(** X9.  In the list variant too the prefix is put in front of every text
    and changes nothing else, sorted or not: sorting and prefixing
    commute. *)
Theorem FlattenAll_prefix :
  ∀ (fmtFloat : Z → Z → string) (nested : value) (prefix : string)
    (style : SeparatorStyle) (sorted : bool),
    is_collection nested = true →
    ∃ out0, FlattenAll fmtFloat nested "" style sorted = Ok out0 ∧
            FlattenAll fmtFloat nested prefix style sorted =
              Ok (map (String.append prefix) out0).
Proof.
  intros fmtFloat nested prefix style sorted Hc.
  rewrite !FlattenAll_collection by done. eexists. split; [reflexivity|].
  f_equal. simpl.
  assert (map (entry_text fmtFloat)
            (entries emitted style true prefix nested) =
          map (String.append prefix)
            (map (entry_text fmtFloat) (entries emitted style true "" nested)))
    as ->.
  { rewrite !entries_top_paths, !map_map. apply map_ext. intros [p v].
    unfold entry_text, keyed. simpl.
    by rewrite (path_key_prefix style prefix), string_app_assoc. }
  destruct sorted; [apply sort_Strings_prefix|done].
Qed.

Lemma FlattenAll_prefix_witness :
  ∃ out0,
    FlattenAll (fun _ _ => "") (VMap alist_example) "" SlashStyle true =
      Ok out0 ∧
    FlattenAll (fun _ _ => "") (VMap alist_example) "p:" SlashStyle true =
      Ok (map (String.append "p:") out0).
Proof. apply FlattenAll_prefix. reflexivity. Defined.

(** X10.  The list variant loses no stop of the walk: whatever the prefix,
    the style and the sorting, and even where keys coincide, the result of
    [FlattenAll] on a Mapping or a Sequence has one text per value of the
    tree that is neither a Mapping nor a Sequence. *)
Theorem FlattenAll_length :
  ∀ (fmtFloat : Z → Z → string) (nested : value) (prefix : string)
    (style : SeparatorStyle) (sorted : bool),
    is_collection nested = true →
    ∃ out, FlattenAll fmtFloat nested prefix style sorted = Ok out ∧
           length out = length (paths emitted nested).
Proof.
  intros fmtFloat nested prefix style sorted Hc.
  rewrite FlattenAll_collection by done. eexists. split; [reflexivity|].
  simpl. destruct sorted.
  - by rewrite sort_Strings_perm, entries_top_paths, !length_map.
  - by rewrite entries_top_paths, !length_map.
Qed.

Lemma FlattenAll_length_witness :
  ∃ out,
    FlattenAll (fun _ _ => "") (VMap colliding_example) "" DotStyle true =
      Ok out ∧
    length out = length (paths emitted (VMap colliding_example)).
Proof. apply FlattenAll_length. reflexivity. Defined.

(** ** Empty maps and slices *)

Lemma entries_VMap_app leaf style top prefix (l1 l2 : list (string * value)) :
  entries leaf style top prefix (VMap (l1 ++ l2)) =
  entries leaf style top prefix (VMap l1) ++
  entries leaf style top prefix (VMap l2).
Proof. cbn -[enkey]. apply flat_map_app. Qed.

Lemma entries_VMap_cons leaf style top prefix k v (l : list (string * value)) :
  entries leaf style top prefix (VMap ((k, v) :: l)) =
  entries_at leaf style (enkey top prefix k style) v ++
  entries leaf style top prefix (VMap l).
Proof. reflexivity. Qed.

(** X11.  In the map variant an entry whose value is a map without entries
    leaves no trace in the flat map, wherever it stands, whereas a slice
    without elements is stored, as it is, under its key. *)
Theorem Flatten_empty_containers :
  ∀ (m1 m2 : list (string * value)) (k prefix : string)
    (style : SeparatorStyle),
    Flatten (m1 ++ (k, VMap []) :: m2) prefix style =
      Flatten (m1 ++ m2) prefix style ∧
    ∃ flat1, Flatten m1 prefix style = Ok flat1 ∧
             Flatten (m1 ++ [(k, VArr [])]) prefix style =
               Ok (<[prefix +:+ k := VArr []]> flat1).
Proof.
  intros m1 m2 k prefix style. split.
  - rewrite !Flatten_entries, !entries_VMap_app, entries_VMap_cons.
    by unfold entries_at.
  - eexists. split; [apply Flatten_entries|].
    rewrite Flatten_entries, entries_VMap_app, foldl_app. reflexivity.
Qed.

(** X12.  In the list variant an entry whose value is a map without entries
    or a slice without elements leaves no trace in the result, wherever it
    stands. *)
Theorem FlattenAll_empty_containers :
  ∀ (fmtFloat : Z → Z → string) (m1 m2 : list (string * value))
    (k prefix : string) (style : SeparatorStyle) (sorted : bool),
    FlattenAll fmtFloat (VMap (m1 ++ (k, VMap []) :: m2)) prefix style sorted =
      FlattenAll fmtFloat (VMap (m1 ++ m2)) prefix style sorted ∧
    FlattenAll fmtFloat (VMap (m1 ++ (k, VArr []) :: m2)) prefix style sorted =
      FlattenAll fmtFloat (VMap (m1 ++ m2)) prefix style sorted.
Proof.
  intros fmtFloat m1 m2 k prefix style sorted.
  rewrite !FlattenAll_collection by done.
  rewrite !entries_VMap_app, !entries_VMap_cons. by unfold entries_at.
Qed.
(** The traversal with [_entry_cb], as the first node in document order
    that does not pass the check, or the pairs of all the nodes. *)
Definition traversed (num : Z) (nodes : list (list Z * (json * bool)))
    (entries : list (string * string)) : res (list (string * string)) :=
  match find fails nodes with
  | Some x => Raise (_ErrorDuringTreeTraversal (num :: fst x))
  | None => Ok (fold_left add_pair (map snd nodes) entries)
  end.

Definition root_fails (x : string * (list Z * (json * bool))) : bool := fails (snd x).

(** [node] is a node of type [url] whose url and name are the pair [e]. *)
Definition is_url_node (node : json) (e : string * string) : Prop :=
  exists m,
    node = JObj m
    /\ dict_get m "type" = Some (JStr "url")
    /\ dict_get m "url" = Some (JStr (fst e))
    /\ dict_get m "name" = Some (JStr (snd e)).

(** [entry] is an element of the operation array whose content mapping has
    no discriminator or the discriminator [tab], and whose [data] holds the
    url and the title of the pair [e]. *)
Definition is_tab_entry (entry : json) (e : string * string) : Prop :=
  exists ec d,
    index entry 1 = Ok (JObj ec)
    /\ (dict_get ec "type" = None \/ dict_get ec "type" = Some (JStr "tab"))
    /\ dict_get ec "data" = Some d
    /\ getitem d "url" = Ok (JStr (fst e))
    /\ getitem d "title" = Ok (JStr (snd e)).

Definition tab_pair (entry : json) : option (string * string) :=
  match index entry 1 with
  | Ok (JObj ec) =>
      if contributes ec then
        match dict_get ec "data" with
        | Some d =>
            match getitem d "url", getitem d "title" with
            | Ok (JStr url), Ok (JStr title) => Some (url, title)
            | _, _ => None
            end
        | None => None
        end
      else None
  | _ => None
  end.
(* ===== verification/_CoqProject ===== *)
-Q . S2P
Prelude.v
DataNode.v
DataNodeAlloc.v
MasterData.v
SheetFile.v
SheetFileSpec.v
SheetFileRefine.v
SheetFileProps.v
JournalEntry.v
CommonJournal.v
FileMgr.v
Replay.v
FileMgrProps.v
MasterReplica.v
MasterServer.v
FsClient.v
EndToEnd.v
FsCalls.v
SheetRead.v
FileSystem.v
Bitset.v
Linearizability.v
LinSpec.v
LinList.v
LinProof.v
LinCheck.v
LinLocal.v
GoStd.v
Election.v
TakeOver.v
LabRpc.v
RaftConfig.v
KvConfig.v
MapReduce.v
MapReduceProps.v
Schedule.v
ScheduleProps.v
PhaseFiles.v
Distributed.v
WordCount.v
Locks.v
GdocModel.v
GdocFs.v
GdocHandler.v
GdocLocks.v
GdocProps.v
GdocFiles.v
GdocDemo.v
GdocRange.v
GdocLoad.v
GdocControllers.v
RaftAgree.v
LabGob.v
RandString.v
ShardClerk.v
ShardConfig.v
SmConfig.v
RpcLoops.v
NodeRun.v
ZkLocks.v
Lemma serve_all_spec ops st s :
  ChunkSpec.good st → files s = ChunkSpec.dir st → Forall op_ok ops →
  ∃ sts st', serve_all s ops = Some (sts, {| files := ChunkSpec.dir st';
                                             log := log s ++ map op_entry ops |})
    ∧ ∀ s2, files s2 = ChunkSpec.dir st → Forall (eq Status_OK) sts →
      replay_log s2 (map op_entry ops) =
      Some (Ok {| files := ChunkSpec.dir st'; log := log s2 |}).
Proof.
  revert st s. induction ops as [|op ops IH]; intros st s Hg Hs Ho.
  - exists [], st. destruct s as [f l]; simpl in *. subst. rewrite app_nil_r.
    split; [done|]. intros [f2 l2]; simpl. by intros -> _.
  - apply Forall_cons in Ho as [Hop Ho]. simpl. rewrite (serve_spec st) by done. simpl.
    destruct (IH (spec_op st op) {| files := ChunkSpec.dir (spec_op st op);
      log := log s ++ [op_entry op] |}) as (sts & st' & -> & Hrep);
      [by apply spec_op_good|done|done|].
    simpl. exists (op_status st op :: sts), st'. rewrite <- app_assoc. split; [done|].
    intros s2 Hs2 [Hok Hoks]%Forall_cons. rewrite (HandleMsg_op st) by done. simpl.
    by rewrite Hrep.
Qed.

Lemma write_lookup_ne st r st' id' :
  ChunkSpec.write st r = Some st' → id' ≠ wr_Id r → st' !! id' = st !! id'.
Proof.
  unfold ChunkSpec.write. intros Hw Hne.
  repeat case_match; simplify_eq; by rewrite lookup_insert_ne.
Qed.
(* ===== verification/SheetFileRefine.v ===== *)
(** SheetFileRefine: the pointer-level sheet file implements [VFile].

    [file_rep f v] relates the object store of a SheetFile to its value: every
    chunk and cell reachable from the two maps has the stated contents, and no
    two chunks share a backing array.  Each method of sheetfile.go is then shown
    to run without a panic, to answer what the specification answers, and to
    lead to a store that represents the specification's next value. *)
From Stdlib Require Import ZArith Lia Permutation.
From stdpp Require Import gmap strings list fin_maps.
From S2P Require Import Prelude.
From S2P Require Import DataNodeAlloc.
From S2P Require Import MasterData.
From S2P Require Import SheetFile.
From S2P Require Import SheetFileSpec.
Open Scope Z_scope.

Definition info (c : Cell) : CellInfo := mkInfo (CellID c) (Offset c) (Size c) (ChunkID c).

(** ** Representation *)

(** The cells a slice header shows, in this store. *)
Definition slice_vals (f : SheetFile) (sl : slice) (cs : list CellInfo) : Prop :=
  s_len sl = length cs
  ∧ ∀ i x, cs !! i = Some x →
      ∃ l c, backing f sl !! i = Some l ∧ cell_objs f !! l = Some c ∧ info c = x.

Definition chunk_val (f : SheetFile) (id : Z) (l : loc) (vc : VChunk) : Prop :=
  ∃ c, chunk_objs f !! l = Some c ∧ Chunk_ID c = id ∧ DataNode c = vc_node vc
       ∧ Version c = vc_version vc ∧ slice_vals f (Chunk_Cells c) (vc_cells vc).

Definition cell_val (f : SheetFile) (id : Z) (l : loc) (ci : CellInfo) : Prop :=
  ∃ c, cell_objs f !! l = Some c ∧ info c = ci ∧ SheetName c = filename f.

★ ★ ★ ★ ★

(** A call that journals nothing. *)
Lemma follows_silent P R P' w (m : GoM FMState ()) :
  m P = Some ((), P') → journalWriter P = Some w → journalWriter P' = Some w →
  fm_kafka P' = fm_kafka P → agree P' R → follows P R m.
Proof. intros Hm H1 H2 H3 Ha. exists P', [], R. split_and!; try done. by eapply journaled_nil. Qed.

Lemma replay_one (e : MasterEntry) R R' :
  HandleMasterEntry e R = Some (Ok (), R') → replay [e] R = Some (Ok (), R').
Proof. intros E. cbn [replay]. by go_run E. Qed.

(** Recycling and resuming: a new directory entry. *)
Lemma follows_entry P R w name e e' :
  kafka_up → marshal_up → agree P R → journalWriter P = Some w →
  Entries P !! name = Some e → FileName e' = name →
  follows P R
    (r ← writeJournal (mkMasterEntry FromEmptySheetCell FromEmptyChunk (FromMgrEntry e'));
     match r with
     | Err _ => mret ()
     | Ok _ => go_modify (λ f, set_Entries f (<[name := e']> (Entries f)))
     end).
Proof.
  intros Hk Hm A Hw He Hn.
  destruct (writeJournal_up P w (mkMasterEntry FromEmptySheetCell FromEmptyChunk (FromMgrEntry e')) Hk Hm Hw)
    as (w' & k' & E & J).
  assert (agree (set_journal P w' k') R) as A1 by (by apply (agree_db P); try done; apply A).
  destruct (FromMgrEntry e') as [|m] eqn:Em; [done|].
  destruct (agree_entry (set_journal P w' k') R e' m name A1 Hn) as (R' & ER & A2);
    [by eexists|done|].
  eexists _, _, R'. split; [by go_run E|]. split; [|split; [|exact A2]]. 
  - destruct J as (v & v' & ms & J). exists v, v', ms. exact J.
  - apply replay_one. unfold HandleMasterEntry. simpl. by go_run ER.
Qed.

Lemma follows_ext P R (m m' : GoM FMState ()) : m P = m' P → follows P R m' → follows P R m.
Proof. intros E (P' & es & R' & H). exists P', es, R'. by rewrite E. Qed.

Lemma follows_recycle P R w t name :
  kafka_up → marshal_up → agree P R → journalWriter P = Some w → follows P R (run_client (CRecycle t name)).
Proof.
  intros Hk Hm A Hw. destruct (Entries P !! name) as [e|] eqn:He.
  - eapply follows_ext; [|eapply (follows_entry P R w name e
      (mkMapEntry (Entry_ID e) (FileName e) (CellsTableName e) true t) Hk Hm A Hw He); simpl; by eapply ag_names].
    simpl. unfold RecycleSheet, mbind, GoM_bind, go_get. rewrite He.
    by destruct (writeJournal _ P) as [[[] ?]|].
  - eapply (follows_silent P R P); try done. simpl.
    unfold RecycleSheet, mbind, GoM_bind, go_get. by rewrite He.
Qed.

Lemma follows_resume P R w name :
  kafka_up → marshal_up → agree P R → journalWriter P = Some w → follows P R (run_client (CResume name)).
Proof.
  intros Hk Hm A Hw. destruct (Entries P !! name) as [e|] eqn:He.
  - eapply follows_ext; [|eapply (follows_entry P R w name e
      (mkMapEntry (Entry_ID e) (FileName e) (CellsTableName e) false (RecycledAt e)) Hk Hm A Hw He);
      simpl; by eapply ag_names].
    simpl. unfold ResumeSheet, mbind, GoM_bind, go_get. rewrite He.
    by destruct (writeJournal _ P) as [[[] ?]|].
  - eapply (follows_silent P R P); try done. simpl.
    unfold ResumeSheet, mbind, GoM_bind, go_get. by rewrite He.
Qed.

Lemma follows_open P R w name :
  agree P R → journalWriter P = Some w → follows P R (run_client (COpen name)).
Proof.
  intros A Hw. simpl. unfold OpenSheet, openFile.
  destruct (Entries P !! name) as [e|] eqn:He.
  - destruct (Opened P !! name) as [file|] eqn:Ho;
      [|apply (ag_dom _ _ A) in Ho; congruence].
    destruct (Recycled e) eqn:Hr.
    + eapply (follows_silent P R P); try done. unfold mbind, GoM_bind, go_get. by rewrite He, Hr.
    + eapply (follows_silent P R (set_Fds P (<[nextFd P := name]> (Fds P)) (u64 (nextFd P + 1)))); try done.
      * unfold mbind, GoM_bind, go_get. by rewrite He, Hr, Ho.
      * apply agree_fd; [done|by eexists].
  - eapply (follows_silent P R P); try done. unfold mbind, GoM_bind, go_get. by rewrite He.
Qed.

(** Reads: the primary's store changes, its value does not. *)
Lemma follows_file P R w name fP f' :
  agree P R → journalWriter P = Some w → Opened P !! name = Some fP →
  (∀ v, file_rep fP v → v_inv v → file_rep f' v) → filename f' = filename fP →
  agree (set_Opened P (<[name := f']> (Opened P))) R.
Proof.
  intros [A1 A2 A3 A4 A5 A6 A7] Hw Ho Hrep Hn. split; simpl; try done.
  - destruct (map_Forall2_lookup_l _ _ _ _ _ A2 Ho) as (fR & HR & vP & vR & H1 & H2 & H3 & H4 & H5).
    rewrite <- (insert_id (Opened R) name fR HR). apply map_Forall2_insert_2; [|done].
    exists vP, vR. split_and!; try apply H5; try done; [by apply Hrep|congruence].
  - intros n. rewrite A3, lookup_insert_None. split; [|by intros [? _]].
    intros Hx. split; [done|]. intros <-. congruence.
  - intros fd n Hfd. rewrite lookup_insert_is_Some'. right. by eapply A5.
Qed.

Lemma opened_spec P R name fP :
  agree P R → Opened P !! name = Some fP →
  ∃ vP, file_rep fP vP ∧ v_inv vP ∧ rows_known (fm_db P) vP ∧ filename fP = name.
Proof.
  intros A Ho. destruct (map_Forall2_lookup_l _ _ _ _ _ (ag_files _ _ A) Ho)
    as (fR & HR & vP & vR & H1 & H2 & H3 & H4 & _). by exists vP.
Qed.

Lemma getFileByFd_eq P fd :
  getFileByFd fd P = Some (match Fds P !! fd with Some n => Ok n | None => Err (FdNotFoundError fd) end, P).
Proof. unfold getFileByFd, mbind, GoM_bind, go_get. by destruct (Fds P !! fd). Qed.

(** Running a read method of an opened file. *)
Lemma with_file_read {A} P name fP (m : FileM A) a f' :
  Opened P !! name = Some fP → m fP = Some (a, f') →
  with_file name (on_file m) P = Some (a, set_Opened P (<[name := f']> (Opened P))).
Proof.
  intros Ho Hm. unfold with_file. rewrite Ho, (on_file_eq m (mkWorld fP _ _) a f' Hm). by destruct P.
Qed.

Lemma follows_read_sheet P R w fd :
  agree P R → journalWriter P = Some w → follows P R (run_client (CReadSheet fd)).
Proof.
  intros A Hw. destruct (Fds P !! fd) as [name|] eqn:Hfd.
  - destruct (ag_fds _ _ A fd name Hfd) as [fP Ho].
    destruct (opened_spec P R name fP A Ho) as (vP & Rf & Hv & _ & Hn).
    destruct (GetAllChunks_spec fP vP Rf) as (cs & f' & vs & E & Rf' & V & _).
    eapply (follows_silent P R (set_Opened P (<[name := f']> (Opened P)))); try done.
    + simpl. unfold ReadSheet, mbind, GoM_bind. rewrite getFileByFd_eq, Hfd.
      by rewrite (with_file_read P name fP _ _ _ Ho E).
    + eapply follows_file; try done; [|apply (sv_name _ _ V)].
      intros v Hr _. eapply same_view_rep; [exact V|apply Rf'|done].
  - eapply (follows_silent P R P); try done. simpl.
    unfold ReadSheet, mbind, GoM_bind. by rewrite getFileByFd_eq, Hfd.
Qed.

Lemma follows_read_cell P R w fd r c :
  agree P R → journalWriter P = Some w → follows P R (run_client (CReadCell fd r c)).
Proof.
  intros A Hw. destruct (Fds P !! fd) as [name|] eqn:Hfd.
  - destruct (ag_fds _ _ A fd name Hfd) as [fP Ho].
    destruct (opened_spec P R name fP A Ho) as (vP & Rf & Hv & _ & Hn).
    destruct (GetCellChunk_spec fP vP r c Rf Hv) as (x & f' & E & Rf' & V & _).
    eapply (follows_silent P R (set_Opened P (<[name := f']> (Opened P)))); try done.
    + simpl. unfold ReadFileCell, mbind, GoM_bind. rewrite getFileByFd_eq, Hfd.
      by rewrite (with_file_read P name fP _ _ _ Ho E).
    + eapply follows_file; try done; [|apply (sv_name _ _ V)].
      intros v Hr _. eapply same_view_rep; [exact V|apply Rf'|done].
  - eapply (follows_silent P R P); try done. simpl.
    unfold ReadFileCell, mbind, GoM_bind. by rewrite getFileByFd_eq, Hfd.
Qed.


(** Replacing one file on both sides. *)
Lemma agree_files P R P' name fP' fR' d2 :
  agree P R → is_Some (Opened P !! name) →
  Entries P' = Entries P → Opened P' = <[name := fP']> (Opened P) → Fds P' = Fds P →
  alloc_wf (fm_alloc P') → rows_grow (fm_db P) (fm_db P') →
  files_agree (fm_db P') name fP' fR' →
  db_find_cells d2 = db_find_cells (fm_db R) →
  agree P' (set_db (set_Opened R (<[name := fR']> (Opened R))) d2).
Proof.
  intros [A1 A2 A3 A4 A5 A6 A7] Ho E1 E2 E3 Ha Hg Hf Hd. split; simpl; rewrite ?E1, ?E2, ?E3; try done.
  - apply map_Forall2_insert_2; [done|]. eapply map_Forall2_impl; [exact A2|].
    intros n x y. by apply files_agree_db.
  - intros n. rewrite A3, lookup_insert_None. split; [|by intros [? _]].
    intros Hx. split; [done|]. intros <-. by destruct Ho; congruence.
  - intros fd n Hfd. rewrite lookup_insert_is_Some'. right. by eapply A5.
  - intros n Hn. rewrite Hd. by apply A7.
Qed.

★ ★ ★ ★ ★

Where the word "DataNodeAlloc" occurs in a line of the records, copy that line.

RESPONSE FOR THIS EXERCISE:
DataNodeAlloc.v
From S2P Require Import DataNodeAlloc.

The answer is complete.